Per fare un programma culturale, di buona divulgazione, non basta parlare di cultura. Non è nemmeno necessario evocare “linguaggi alternativi”: bisogna invece avere competenza, passione e gusto per il racconto. Il segreto della buona divulgazione è saper raccontare una good story, una buona storia.

Resta aperta l’annosa questione sul rapporto fra intellettuali e TV, cioè sulla consolidata tesi secondo cui la TV deprime la cultura dei colti ma innalza quella degli incolti. 

Padiglione Italia
Bestiario fantastico per un paese paradossale © Solferino, 2021 - Selezione Aforismario

Abbiamo veramente bisogno di saggi? L’economia è in regressione, le agenzie di rating ci declassano, l’outlook è sempre negativo, il Paese è variamente allo sbando. Per invertire la rotta non sarebbe meglio istituire una commissione di fool, di pazzi, di visionari? Una pazzia con metodo, come suggerisce Polonio nell’Amleto.
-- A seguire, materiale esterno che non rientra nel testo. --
Lemma DpadDirection_numbered :
  numbered_by (CEnum.plain DpadDirection_all) DpadDirection_value.
Proof. reflexivity. Qed.

Lemma GamepadHotkey_numbered :
  numbered_by GamepadHotkey_decl GamepadHotkey_value.
Proof. reflexivity. Qed.

(** ** Reading a stored integer back *)

Section of_value.
Context {A : Type} (all : list A) (value : A → Z).

Lemma of_value_Some v e : of_value all value v = Some e → value e = v.
Proof.
  unfold of_value. intros H. apply find_some in H as [_ H]. lia.
Qed.

Lemma of_value_None v : (∀ e, value e ≠ v) → of_value all value v = None.
Proof.
  intros Hv. destruct (of_value all value v) as [e|] eqn:He; [|done].
  apply of_value_Some in He. by destruct (Hv e).
Qed.
End of_value.

Lemma DpadMode_of_value_value m :
  DpadMode_of_value (DpadMode_value m) = Some m.
Proof. by destruct m. Qed.

Lemma SOCDMode_of_value_value m :
  SOCDMode_of_value (SOCDMode_value m) = Some m.
Proof. by destruct m. Qed.

Lemma DpadDirection_of_value_value d :
  DpadDirection_of_value (DpadDirection_value d) = Some d.
Proof. by destruct d. Qed.

(** ** The SOCDMode enumeration *)

Lemma non_legacy_comprehensive : non_legacy = SOCDMode_comprehensive.
Proof. reflexivity. Qed.

Lemma SOCDMode_policy_of_policy p :
  SOCDMode_policy (SOCDMode_of_policy p) = p.
Proof. by destruct p as [[] []]. Qed.

Lemma SOCDMode_of_policy_non_legacy p :
  is_legacy (SOCDMode_of_policy p) = false.
Proof. by destruct p as [[] []]. Qed.

Lemma SOCDMode_of_policy_policy m :
  is_legacy m = false → SOCDMode_of_policy (SOCDMode_policy m) = m.
Proof. by destruct m. Qed.

(** C6, as the header has it: the enumeration declares 28 enumerators, three
    legacy ones and twenty-five comprehensive ones, and not 25. *)
Lemma SOCDMode_not_25_variants : length SOCDMode_all ≠ 25%nat.
Proof. discriminate. Qed.

(** C6 (amended): the SOCDMode enumeration declares exactly 28 variants, 3
    legacy and 25 comprehensive: the declaration is the legacy block
    followed by the comprehensive block, it lists 28 pairwise distinct
    enumerators, numbered 0 to 27 (legacy 0 to 2, comprehensive 3 to 27),
    and they are all the values of the type. *)
Theorem SOCDMode_28_variants :
  length SOCDMode_all = 28%nat
  ∧ card SOCDMode = 28%nat
  ∧ NoDup SOCDMode_all
  ∧ (∀ m : SOCDMode, m ∈ SOCDMode_all)
  ∧ SOCDMode_value <$> SOCDMode_all = seqZ 0 28
  ∧ SOCDMode_all = SOCDMode_legacy ++ SOCDMode_comprehensive
  ∧ length SOCDMode_legacy = 3%nat
  ∧ length SOCDMode_comprehensive = 25%nat
  ∧ filter (λ m, is_legacy m = true) SOCDMode_all = SOCDMode_legacy
  ∧ filter (λ m, is_legacy m = false) SOCDMode_all = SOCDMode_comprehensive
  ∧ SOCDMode_value <$> SOCDMode_legacy = seqZ 0 3
  ∧ SOCDMode_value <$> SOCDMode_comprehensive = seqZ 3 25.
Proof.
  split_and!; try reflexivity.
  - exact (NoDup_enum SOCDMode).
  - exact (@elem_of_enum SOCDMode _ _).
Qed.

(** C2, as the header has it: the legacy variants do not cover all-axis
    policies only: [SOCD_MODE_UP_PRIORITY] (U+D=U, L+R=N) gives the two axes
    different policies. *)
Lemma legacy_not_all_axis : ¬ Forall all_axis SOCDMode_legacy.
Proof.
  intros H. apply Forall_cons in H as [H _]. discriminate H.
Qed.

(** C2 (amended): the pairs (X-policy, Y-policy) of the 25 comprehensive
    variants, in source order, are the cross product of the X order
    NEUTRAL, LEFT, RIGHT, LIP, FIP with the Y order NEUTRAL, DOWN, UP, LIP,
    FIP, so every pair over the five policies belongs to exactly one of
    them; every variant, legacy or not, has the pair of exactly one
    comprehensive variant; the legacy variants are aliases,
    [SOCD_MODE_UP_PRIORITY] of [SOCD_MODE_X_NEUTRAL_Y_UP],
    [SOCD_MODE_NEUTRAL] of [SOCD_MODE_X_NEUTRAL_Y_NEUTRAL] and
    [SOCD_MODE_SECOND_INPUT_PRIORITY] of [SOCD_MODE_X_LIP_Y_LIP]; the last
    two are all-axis policies, [SOCD_MODE_UP_PRIORITY] is not. *)
Theorem SOCDMode_policy_cross_product :
  SOCDMode_policy <$> SOCDMode_comprehensive = list_prod x_order y_order
  ∧ NoDup (SOCDMode_policy <$> SOCDMode_comprehensive)
  ∧ (∀ p : AxisPolicy * AxisPolicy,
       p ∈ SOCDMode_policy <$> SOCDMode_comprehensive)
  ∧ (∀ m : SOCDMode, ∃ c : SOCDMode,
       c ∈ SOCDMode_comprehensive
       ∧ SOCDMode_policy c = SOCDMode_policy m
       ∧ ∀ c' : SOCDMode,
           c' ∈ SOCDMode_comprehensive →
           SOCDMode_policy c' = SOCDMode_policy m → c' = c)
  ∧ SOCDMode_policy SOCD_MODE_UP_PRIORITY
    = SOCDMode_policy SOCD_MODE_X_NEUTRAL_Y_UP
  ∧ SOCDMode_policy SOCD_MODE_NEUTRAL
    = SOCDMode_policy SOCD_MODE_X_NEUTRAL_Y_NEUTRAL
  ∧ SOCDMode_policy SOCD_MODE_SECOND_INPUT_PRIORITY
    = SOCDMode_policy SOCD_MODE_X_LIP_Y_LIP
  ∧ all_axis SOCD_MODE_NEUTRAL
  ∧ all_axis SOCD_MODE_SECOND_INPUT_PRIORITY
  ∧ ¬ all_axis SOCD_MODE_UP_PRIORITY.
Proof.
  split_and!; try reflexivity.
  - apply (bool_decide_unpack _). by vm_compute.
  - intros p. apply (bool_decide_unpack _). by destruct p as [[] []].
  - intros m. exists (SOCDMode_of_policy (SOCDMode_policy m)). split_and!.
    + rewrite <- non_legacy_comprehensive. apply (bool_decide_unpack _).
      by destruct m.
    + apply SOCDMode_policy_of_policy.
    + intros c' Hin <-. symmetry. apply SOCDMode_of_policy_policy.
      rewrite <- non_legacy_comprehensive in Hin.
      unfold non_legacy in Hin. by apply list_elem_of_filter in Hin as [? _].
  - discriminate.
Qed.

(** C7, as the header has it: the comprehensive enumerators are not 22. *)
Lemma non_legacy_not_22 : length non_legacy ≠ 22%nat.
Proof. discriminate. Qed.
Difficile essere saggi in un Paese che adora i combattimenti verbali.

In tv si urla non per difendere le proprie idee, ma per non ascoltare l’altro.

Se una maestra sgrida un ragazzino, il giorno dopo i genitori protestano. Se bocci qualcuno, quello ricorre al Tar. La delegittimazione di chi ricopre un qualsiasi incarico è continua: il concetto di responsabilità personale è uno dei beni più preziosi che abbiamo perduto, tanto c’è sempre qualcuno che discolpa o giustifica.

Vedremo mai l’alba di un giorno in cui gli incapaci restano inattivi e gli sciocchi zitti?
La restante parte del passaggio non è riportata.